What is needed -> Where does the string "count" appear in the records? Copy each line that holds it.

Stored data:
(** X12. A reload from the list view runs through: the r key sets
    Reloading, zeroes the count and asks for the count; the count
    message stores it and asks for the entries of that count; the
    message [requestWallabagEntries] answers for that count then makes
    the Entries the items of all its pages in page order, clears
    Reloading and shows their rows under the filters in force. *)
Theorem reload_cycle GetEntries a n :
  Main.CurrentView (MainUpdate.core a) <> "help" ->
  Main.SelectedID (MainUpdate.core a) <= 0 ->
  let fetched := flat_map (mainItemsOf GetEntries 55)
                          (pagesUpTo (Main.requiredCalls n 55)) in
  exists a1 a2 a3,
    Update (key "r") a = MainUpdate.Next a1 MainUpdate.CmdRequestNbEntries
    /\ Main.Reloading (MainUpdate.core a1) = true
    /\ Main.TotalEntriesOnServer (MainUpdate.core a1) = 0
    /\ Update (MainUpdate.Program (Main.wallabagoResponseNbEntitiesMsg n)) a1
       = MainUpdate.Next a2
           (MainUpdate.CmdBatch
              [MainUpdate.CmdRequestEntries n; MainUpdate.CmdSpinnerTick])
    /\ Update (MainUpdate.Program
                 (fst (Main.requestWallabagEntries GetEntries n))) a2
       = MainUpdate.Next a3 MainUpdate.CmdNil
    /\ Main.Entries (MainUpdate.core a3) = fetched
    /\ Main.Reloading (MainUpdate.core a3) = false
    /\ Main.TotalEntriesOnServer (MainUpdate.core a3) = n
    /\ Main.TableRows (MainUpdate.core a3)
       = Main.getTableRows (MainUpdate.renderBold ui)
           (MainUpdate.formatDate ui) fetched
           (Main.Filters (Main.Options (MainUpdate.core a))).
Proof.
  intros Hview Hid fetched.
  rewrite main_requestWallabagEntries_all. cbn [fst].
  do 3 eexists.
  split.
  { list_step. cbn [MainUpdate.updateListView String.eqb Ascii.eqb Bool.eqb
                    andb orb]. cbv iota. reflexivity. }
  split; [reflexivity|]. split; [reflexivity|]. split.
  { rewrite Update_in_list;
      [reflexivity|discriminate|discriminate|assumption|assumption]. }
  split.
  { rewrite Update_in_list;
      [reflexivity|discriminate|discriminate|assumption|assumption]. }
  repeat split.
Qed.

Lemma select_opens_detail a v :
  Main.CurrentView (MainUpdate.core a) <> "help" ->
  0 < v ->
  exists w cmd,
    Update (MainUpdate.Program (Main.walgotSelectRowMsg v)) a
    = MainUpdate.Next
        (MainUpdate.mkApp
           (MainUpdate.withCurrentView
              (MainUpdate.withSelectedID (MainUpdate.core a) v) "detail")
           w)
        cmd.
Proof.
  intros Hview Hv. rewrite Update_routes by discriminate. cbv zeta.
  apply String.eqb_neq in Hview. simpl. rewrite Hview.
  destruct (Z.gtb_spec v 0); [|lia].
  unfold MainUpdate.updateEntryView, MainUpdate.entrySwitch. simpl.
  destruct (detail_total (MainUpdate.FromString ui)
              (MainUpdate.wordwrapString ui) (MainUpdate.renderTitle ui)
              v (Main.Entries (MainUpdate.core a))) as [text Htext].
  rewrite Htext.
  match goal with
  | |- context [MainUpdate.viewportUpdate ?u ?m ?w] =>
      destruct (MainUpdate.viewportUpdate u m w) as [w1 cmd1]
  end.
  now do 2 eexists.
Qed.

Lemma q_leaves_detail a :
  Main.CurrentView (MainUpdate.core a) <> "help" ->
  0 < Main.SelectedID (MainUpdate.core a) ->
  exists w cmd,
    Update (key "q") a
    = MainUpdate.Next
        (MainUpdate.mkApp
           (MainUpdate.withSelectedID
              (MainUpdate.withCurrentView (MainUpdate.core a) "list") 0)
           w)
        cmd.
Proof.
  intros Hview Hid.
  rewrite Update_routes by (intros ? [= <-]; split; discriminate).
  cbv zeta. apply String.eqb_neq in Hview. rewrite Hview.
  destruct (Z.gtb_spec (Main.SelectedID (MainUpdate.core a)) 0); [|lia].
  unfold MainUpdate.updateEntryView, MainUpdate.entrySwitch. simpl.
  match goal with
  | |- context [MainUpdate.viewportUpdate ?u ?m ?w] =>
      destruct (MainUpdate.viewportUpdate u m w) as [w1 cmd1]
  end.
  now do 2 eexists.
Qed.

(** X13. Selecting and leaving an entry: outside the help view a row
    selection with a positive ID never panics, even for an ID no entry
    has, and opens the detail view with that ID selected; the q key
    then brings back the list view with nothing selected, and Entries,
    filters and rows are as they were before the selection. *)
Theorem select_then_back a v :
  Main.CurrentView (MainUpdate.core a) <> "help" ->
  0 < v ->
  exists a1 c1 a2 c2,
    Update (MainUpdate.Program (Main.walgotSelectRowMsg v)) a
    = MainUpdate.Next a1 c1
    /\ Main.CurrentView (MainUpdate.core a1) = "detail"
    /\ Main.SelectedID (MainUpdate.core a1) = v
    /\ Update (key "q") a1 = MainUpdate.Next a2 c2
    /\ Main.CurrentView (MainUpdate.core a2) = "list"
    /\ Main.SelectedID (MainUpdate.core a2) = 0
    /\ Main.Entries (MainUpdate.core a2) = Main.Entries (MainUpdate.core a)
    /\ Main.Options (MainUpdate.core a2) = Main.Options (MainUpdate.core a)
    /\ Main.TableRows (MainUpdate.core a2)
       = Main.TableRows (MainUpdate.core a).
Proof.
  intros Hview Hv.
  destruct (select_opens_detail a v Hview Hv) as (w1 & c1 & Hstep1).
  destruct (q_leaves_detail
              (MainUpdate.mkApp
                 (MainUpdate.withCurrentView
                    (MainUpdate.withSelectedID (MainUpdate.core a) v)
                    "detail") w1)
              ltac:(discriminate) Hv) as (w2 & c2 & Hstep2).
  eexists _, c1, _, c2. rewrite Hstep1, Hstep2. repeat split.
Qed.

Solved exercise ->
    Reloading, zeroes the count and asks for the count; the count
    message stores it and asks for the entries of that count; the
    message [requestWallabagEntries] answers for that count then makes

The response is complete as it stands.